## What the exercise asks
Beneath this task are records; print exactly the stretch of them from the line with "cbn [flog set_flog]. by" through the line with "intros [] l (L & Hl", both ends included.

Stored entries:
Lemma room_quiet s s' H H' k :
  room s H k -> quiet s s' -> length H' = length H -> room s' H' k.
Proof.
  intros [R1 R2 R3] [[_ T N _] _] Hl. destruct T as (_ & T2 & _ & T4 & _).
  split; rewrite ?T2, ?T4, ?Hl; lia.
Qed.

(** ** Steps *)

Lemma fframe_same_log s l : same_log (flog s) l -> fframe s (set_flog l s) 0.
Proof.
  intros T. split; [done|by apply same_log_tx|..]; destruct T as [-> _].
  - cbn. lia.
  - exists []. by rewrite app_nil_r.
Qed.

Lemma fs_bread s H b :
  fs_ok s H -> loggable (flog s) b -> b ∉ H.*2 ->
  lh_n (flog s) + Z.of_nat (length H) < NBUF ->
  wp (bioF (bread ROOTDEV b)) (fun i s' => fs_ok s' ((i, b) :: H) /\ quiet s s') s.
Proof.
  intros O Hb Hn Hr. apply wp_lift. eapply wp_mono; [by apply log_bread; [apply O|..]|].
  intros i l (L & T & V). cbv beta.
  assert (Q : quiet s (set_flog l s)).
  { split; [|done]. by apply fframe_same_log. }
  split; [|done]. by eapply fs_ok_quiet.
Qed.

Lemma fs_brelse s H i b :
  fs_ok s ((i, b) :: H) ->
  wp (bioF (brelse i)) (fun _ s' => fs_ok s' H /\ quiet s s') s.
Proof.
  intros O. apply wp_lift. eapply wp_mono; [eapply log_brelse, (fo_log _ _ O)|].
  intros [] l (L & T & V).
  assert (Q : quiet s (set_flog l s)).
  { split; [|done]. by apply fframe_same_log. }
  split; [|done]. by eapply fs_ok_quiet.
Qed.

Lemma fs_bdata s H i b (Q : list Z -> fstate -> Prop) :
  fs_ok s H -> (i, b) ∈ H -> Q (blkv s b) s -> wp (bioF (bdata i)) Q s.
Proof.
  intros O Hin HQ. apply wp_lift. eapply log_bdata; [apply O|done|]. by destruct s.
Qed.

(** The two steps of an update, as the file system uses them. *)
Lemma wp_fs2 {A} (m1 : M bst unit) (m2 : M lst unit) (k : M fstate A) Q s :
  wp (bioM m1 ;; m2) (fun _ l => wp k Q (set_flog l s)) (flog s) ->
  wp (bioF m1 ;; logM m2 ;; k) Q s.
Proof.
  unfold wp, mbind, M_bind, bioF, logM, lift. destruct (bioM m1 (flog s)) as [[] l| | |]; [|done..].
  cbn [flog set_flog]. by destruct (m2 l) as [[] l'| | |].
Qed.

Record updated (s s' : fstate) (b : Z) (d : list Z) : Prop := {
  up_frame : fframe s s' 1;
  up_logged : logged (flog s') = logged_with (logged (flog s)) b;
  up_view : forall c, blkv s' c = if decide (c = b) then d else blkv s c
}.

Lemma fs_update {A} s H i b d (k : M fstate A) Q :
  fs_ok s ((i, b) :: H) -> 1 <= outstanding (flog s) -> lh_n (flog s) < log_size (flog s) - 1 ->
  length d = Z.to_nat BSIZE ->
  (forall s', log_ok (flog s') ((i, b) :: H) -> updated s s' b d -> wp k Q s') ->
  wp (bioF (set_bdata i d) ;; logM (log_write i) ;; k) Q s.
Proof.
  intros O Ho Hn Hd Hk. apply wp_fs2. eapply wp_mono; [by apply log_update; [apply O|..]|].
  intros [] l (L & Hl & T & V). apply Hk; [done|]. split; [|done|done]. split; [done|done| |].
  - cbn [flog set_flog]. rewrite (lh_n_logged _ _ L), Hl, (lh_n_logged _ _ (fo_log _ _ O)).
    unfold logged_with. case_decide; [lia|]. rewrite length_app. simpl. lia.
  - cbn [flog set_flog]. rewrite Hl. unfold logged_with. case_decide; [|by exists [b]].
    exists []. rewrite app_nil_r. simpl. split; [done|lia].
Qed.

(** An update of a block outside the bitmap keeps the invariant. *)
Lemma fs_ok_updated s s' H H' b d :
  fs_ok s H -> updated s s' b d -> log_ok (flog s') H' -> is_bytes d -> ~ is_bitmap s b ->
  fs_ok s' H' /\ (forall c, 0 <= c < sb_size (fsb s) -> used s' c = used s c).
Proof.
  intros O [F _ V] L' Hd Hb. pose proof (fframe_sb _ _ _ F) as Hsb. pose proof (fo_geo _ _ O) as G.
  assert (Hu : forall c, 0 <= c < sb_size (fsb s) -> used s' c = used s c).
  { intros c Hc. unfold used, bblock. rewrite Hsb, V, decide_False; [done|].
    intros E. apply Hb. unfold is_bitmap, data_start. rewrite <-E.
    assert (0 <= c / BPB <= (sb_size (fsb s) - 1) / BPB).
    { split; [apply Z.div_pos; unfold BPB; lia|]. apply Z.div_le_mono; [unfold BPB|]; lia. }
    destruct G as [G1 G2 G3 G4 G5]. destruct (lo_geo _ _ (fo_log _ _ O)) as [_ P1 P2 P3].
    assert (0 <= sb_ninodes (fsb s) / IPB) by (apply Z.div_pos; unfold IPB; lia).
    unfold data_start in *. rewrite u32_small by (unfold FSSIZE in *; lia). lia. }
  split; [|done]. split; [done|by eapply fs_geo_frame| |].
  - intros c. rewrite V. case_decide; [done|apply O].
  - intros c Hc. unfold data_start in Hc. rewrite Hsb in Hc. fold (data_start s) in Hc.
    rewrite Hu by (destruct G; lia). by apply O.
Qed.

(** ** Bits *)

Lemma testbit_byte_mask x k : 0 <= k -> (Z.land x (Z.shiftl 1 k) =? 0) = negb (Z.testbit x k).
Proof.
  intros Hk. destruct (Z.testbit x k) eqn:E; simpl.
  - apply Z.eqb_neq. intros H. assert (Hb : Z.testbit (Z.land x (Z.shiftl 1 k)) k = false)
      by (rewrite H; apply Z.bits_0).
    rewrite Z.land_spec, E, Z.shiftl_1_l, Z.pow2_bits_true in Hb by done. done.
  - apply Z.eqb_eq. apply Z.bits_inj'. intros n Hn.
    rewrite Z.land_spec, Z.shiftl_1_l, Z.bits_0, Z.pow2_bits_eqb by done.
    destruct (Z.eqb_spec k n) as [->|]; [by rewrite E|by rewrite andb_false_r].
Qed.

Lemma bit_at_testbit d bi :
  0 <= bi -> bit_at d bi = Z.testbit (nthZ 0 d (bi / 8)) (bi mod 8).
Proof.
  intros Hb. unfold bit_at. rewrite testbit_byte_mask by (apply Z.mod_pos_bound; lia).
  by destruct (Z.testbit _ _).
Qed.

Lemma testbit_u8 x k : 0 <= k < 8 -> Z.testbit (u8 x) k = Z.testbit x k.
Proof. intros Hk. unfold u8. change 256 with (2 ^ 8). apply Z.mod_pow2_bits_low. lia. Qed.

Lemma div_mod_8_inj a b : a / 8 = b / 8 -> a mod 8 = b mod 8 -> a = b.
Proof. intros H1 H2. rewrite (Z.div_mod a 8), (Z.div_mod b 8) by lia. congruence. Qed.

## Result
  cbn [flog set_flog]. by destruct (m2 l) as [[] l'| | |].
Qed.

Record updated (s s' : fstate) (b : Z) (d : list Z) : Prop := {
  up_frame : fframe s s' 1;
  up_logged : logged (flog s') = logged_with (logged (flog s)) b;
  up_view : forall c, blkv s' c = if decide (c = b) then d else blkv s c
}.

Lemma fs_update {A} s H i b d (k : M fstate A) Q :
  fs_ok s ((i, b) :: H) -> 1 <= outstanding (flog s) -> lh_n (flog s) < log_size (flog s) - 1 ->
  length d = Z.to_nat BSIZE ->
  (forall s', log_ok (flog s') ((i, b) :: H) -> updated s s' b d -> wp k Q s') ->
  wp (bioF (set_bdata i d) ;; logM (log_write i) ;; k) Q s.
Proof.
  intros O Ho Hn Hd Hk. apply wp_fs2. eapply wp_mono; [by apply log_update; [apply O|..]|].
  intros [] l (L & Hl & T & V). apply Hk; [done|]. split; [|done|done]. split; [done|done| |].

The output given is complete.